= Fritz Heinis =

French biologist (1883–1970)

Fritz Heinis (9 February 1883 – 16 August 1970) was a Swiss biologist, botanist and bryologist.

== Biography ==
Born 9 February 1883, in Waldenburg, he worked as an instructor at district schools in Böckten (1905–07) and Therwil (1907–11) and at a secondary school in Basel (1911–44). In 1919, he obtained his doctorate from the University of Basel. He was a member of the Botanischen Kommission Basel.

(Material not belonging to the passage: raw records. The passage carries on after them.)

(** Setters; those of the code have its names. *)
Definition SetDisable (h : ResponseHeader) (x : bool) : ResponseHeader :=
  mkResp x (connectionClose h) (noDefaultContentType h) (noDefaultDate h) (statusCode h) (contentLength h) (contentLengthBytes h) (contentEncoding h) (contentType h) (server h) (protocol h) (rs_h h) (rs_trailer h) (cookies h) (headerLength h).
Definition SetConnectionClose (h : ResponseHeader) (x : bool) : ResponseHeader :=
  mkResp (disableNormalizing h) x (noDefaultContentType h) (noDefaultDate h) (statusCode h) (contentLength h) (contentLengthBytes h) (contentEncoding h) (contentType h) (server h) (protocol h) (rs_h h) (rs_trailer h) (cookies h) (headerLength h).
Definition SetNoDefaultContentType (h : ResponseHeader) (x : bool) : ResponseHeader :=
  mkResp (disableNormalizing h) (connectionClose h) x (noDefaultDate h) (statusCode h) (contentLength h) (contentLengthBytes h) (contentEncoding h) (contentType h) (server h) (protocol h) (rs_h h) (rs_trailer h) (cookies h) (headerLength h).
Definition SetNoDefaultDate (h : ResponseHeader) (x : bool) : ResponseHeader :=
  mkResp (disableNormalizing h) (connectionClose h) (noDefaultContentType h) x (statusCode h) (contentLength h) (contentLengthBytes h) (contentEncoding h) (contentType h) (server h) (protocol h) (rs_h h) (rs_trailer h) (cookies h) (headerLength h).
Definition SetStatusCode (h : ResponseHeader) (x : Z) : ResponseHeader :=
  mkResp (disableNormalizing h) (connectionClose h) (noDefaultContentType h) (noDefaultDate h) x (contentLength h) (contentLengthBytes h) (contentEncoding h) (contentType h) (server h) (protocol h) (rs_h h) (rs_trailer h) (cookies h) (headerLength h).
Definition InitContentLengthWithValue (h : ResponseHeader) (x : Z) : ResponseHeader :=
  mkResp (disableNormalizing h) (connectionClose h) (noDefaultContentType h) (noDefaultDate h) (statusCode h) x (contentLengthBytes h) (contentEncoding h) (contentType h) (server h) (protocol h) (rs_h h) (rs_trailer h) (cookies h) (headerLength h).
Definition SetContentLengthBytes (h : ResponseHeader) (x : bytes) : ResponseHeader :=
  mkResp (disableNormalizing h) (connectionClose h) (noDefaultContentType h) (noDefaultDate h) (statusCode h) (contentLength h) x (contentEncoding h) (contentType h) (server h) (protocol h) (rs_h h) (rs_trailer h) (cookies h) (headerLength h).
Definition SetContentEncodingBytes (h : ResponseHeader) (x : bytes) : ResponseHeader :=
  mkResp (disableNormalizing h) (connectionClose h) (noDefaultContentType h) (noDefaultDate h) (statusCode h) (contentLength h) (contentLengthBytes h) x (contentType h) (server h) (protocol h) (rs_h h) (rs_trailer h) (cookies h) (headerLength h).
Definition SetContentTypeBytes (h : ResponseHeader) (x : bytes) : ResponseHeader :=
  mkResp (disableNormalizing h) (connectionClose h) (noDefaultContentType h) (noDefaultDate h) (statusCode h) (contentLength h) (contentLengthBytes h) (contentEncoding h) x (server h) (protocol h) (rs_h h) (rs_trailer h) (cookies h) (headerLength h).
Definition SetServerBytes (h : ResponseHeader) (x : bytes) : ResponseHeader :=
  mkResp (disableNormalizing h) (connectionClose h) (noDefaultContentType h) (noDefaultDate h) (statusCode h) (contentLength h) (contentLengthBytes h) (contentEncoding h) (contentType h) x (protocol h) (rs_h h) (rs_trailer h) (cookies h) (headerLength h).
Definition SetProtocol (h : ResponseHeader) (x : bytes) : ResponseHeader :=
  mkResp (disableNormalizing h) (connectionClose h) (noDefaultContentType h) (noDefaultDate h) (statusCode h) (contentLength h) (contentLengthBytes h) (contentEncoding h) (contentType h) (server h) x (rs_h h) (rs_trailer h) (cookies h) (headerLength h).
Definition set_h (h : ResponseHeader) (x : list argsKV) : ResponseHeader :=
  mkResp (disableNormalizing h) (connectionClose h) (noDefaultContentType h) (noDefaultDate h) (statusCode h) (contentLength h) (contentLengthBytes h) (contentEncoding h) (contentType h) (server h) (protocol h) x (rs_trailer h) (cookies h) (headerLength h).
Definition set_trailer (h : ResponseHeader) (x : Trailer) : ResponseHeader :=
  mkResp (disableNormalizing h) (connectionClose h) (noDefaultContentType h) (noDefaultDate h) (statusCode h) (contentLength h) (contentLengthBytes h) (contentEncoding h) (contentType h) (server h) (protocol h) (rs_h h) x (cookies h) (headerLength h).
Definition set_cookies (h : ResponseHeader) (x : list argsKV) : ResponseHeader :=
  mkResp (disableNormalizing h) (connectionClose h) (noDefaultContentType h) (noDefaultDate h) (statusCode h) (contentLength h) (contentLengthBytes h) (contentEncoding h) (contentType h) (server h) (protocol h) (rs_h h) (rs_trailer h) x (headerLength h).
Definition SetHeaderLength (h : ResponseHeader) (x : Z) : ResponseHeader :=
  mkResp (disableNormalizing h) (connectionClose h) (noDefaultContentType h) (noDefaultDate h) (statusCode h) (contentLength h) (contentLengthBytes h) (contentEncoding h) (contentType h) (server h) (protocol h) (rs_h h) (rs_trailer h) (cookies h) x.
(* ===== verification/NetConnSpec.v ===== *)
(** * Connections implement readers

    The readers of headers and bodies are proved against [ReqParse.reader]: the octets
    held in one buffer and the pieces that will arrive.  The chain of nodes of a
    connection is such a reader, for some cut of the octets into pieces: which one depends
    on the sizes of the nodes.  And what is written to a connection leaves it in order. *)

From S2P Require Import Prelude Bytes BytesConv Args ArgsSpec HeaderScan Trailer ReqHeader ReqParse ReqRound BodyRead BodySpec NetConn.

Lemma ztake_app_ge {A} n (a b : list A) : len a <= n -> ztake n (a ++ b) = a ++ ztake (n - len a) b.
Proof. intros H. unfold ztake, len in *. rewrite take_app, take_ge by lia. do 2 f_equal. lia. Qed.

Lemma zdrop_app_ge {A} n (a b : list A) : len a <= n -> zdrop n (a ++ b) = zdrop (n - len a) b.
Proof. intros H. unfold zdrop, len in *. rewrite drop_app, drop_ge by lia. simpl. f_equal. lia. Qed.

Lemma geb_lt n m : n < m -> (n >=? m) = false.
Proof. intros H. destruct (n >=? m) eqn:E; breflect; [lia|done]. Qed.

(** ** Calls and answers *)

Inductive op : Type :=
| OPeek (n : Z)
| OSkip (n : Z)
| OReadByte
| OReadBinary (n : Z)
| ORead (n : Z)
| OLen
| ORelease.

Inductive answer : Type :=
| Octets (b : bytes)
| Octet (x : Z)
| Count (n : Z)
| Done
| Failed (e : netErr).

Definition reply (e : option netErr) (a : answer) : answer := match e with Some e => Failed e | None => a end.

Definition op_ok (o : op) : Prop :=
  match o with OPeek n | OSkip n | OReadBinary n | ORead n => 0 <= n | _ => True end.

(** The reader that is promised. *)
Definition promised (r : reader) (o : op) : reader * answer :=
  let taken n r := (mkReader (zdrop (Z.min (len (rd_buf r)) n) (rd_buf r)) (rd_wire r), Octets (ztake (Z.min (len (rd_buf r)) n) (rd_buf r))) in
  match o with
  | OPeek n => let '(r, b) := ReqParse.Peek r n in (r, match b with Some b => Octets b | None => Failed netEOF end)
  | OSkip n => let '(r, ok) := BodyRead.Skip r n in (r, if ok then Done else Failed errNotEnough)
  | OReadByte => let '(r, x) := BodyRead.ReadByte r in (r, match x with Some x => Octet x | None => Failed netEOF end)
  | OReadBinary n =>
      match ReqParse.Peek r n with
      | (r, Some b) => ((BodyRead.Skip r n).1, Octets b)
      | (r, None) => (r, Failed netEOF)
      end
  | ORead n =>
      if len (rd_buf r) >? 0 then taken n r
      else if n <=? block4k then
        match ReqParse.Peek r 1 with
        | (r, Some _) => taken n r
        | (r, None) => (r, Failed netEOF)
        end
      else match rd_wire r with
           | [] => (r, Failed netEOF)
           | p :: w => (mkReader (zdrop n p) w, Octets (ztake n p))
           end
  | OLen => (r, Count (len (rd_buf r)))
  | ORelease => (r, Done)
  end.

Fixpoint promised_all (r : reader) (os : list op) : reader * list answer :=
  match os with
  | [] => (r, [])
  | o :: os => let '(r, a) := promised r o in let '(r, l) := promised_all r os in (r, a :: l)
  end.

Section Spec.
Context (mcap : Z -> Z).

Definition exec (c : Conn) (o : op) : outcome (Conn * answer) :=
  match o with
  | OPeek n => run (c, b, e) <- Peek mcap c n; Ret (c, reply e (Octets b))
  | OSkip n => run (c, e) <- Skip c n; Ret (c, reply e Done)
  | OReadByte => run (c, x, e) <- ReadByte mcap c; Ret (c, reply e (Octet x))
  | OReadBinary n => run (c, b, e) <- ReadBinary mcap c n; Ret (c, reply e (Octets b))
  | ORead n => run (c, b, e) <- Read mcap c n; Ret (c, reply e (Octets b))
  | OLen => Ret (c, Count (Len c))
  | ORelease => Ret (Release mcap c, Done)
  end.

Fixpoint exec_all (c : Conn) (os : list op) : outcome (Conn * list answer) :=
  match os with
  | [] => Ret (c, [])
  | o :: os => run (c, a) <- exec c o; run (c, l) <- exec_all c os; Ret (c, a :: l)
  end.

(** ** The invariant *)

Definition node_ok (nd : node) : Prop := 0 <= nd_off nd <= malloc nd /\ malloc nd <= nd_cap nd.

Definition rests (l : list node) : bytes := concat (node_rest <$> l).
Definition buffered (c : Conn) : bytes := rests (c_read c :: c_after c).
Definition coming (sock : list received) : bytes := concat (fst <$> sock).
(** A chunked response to a status without a body is written with its chunks, which the
    client takes for the next response.  And of two interim responses the client takes
    the second for the answer. *)
Lemma message_defects :
  (run c <- cw_Writes date (NewChunkedBodyWriter (status newResponseHeader 204) []) [str "hi"]; Ret (cw_w c)) =
    Ret (lines ["HTTP/1.1 204 No Content"; "Date: now"]%string ++ str "2" ++ CRLF ++ str "hi" ++ CRLF ++ str "0" ++ CRLF ++ CRLF) /\
  (run (p, r, e) <- Read 0 newResponse (mkReader (lines ["HTTP/1.1 100 Continue"]%string ++ lines ["HTTP/1.1 100 Continue"]%string ++ lines ["HTTP/1.1 200 OK"]%string) []);
   Ret (StatusCode (resp_Header p), stream r, bool_decide (e = None))) = Ret (100, lines ["HTTP/1.1 200 OK"]%string, true).
Proof. split; vm_eq. Qed.
End WholeSample.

In the field of bryology, he collected mosses mainly in the environs of Basel, as well as in the cantons of Bern, Solothurn and Graubünden. His herbarium is kept at the Canton Museum Baselland in Liestal.

He died on 16 August 1970, in La Chaux-de-Fonds.

== Selected works ==
- Tardigarden der Schweiz, 1908 – Tardigrades of Switzerland.
- Systermatik und Biologie der moosbewohnenden Rhizopoden, Rotatorien und Tardigraden der Umgebung von Basel mit Berücksichtigung der übrigen Schweiz, 1910 – Systematics and biology of moss-inhabiting rhizopods, rotatoria and tardigrades in the environs of Basel, etc.
- Beiträge zur Flora des Kantons Baselland, 1926 – Contribution to the flora of Baselland.
- Beiträge zur Mikrofauna der Umgebung von Liestal, 1933 – Contribution to microfauna in the environs of Liestal.
- Beiträge zur Mikrobiocoenose in alpinen Pflanzenpolstern. — Berichte des Geobotanischen Institutes Rübel 1936: 61–76.
- Beiträge zur Floristik des Kantons Baselland: Ein altes Baselbieter Herbar, NFG 11, 1940, 91-98 – Contribution to the floristics of Baselland.
- Die Naturschutzbestrebungen im Kanton Baselland in den letzten 30 Jahren, NFG 11, 1940, 102–125.
- Beitrag zur Mikrobiocoenose der Sphagnumpolster auf God dal Fuorn im Nationalpark. — Ergebnisse der wissenschaftlichen Untersuchungen im Schweizerischen Nationalpark 1: 525–547 (1945).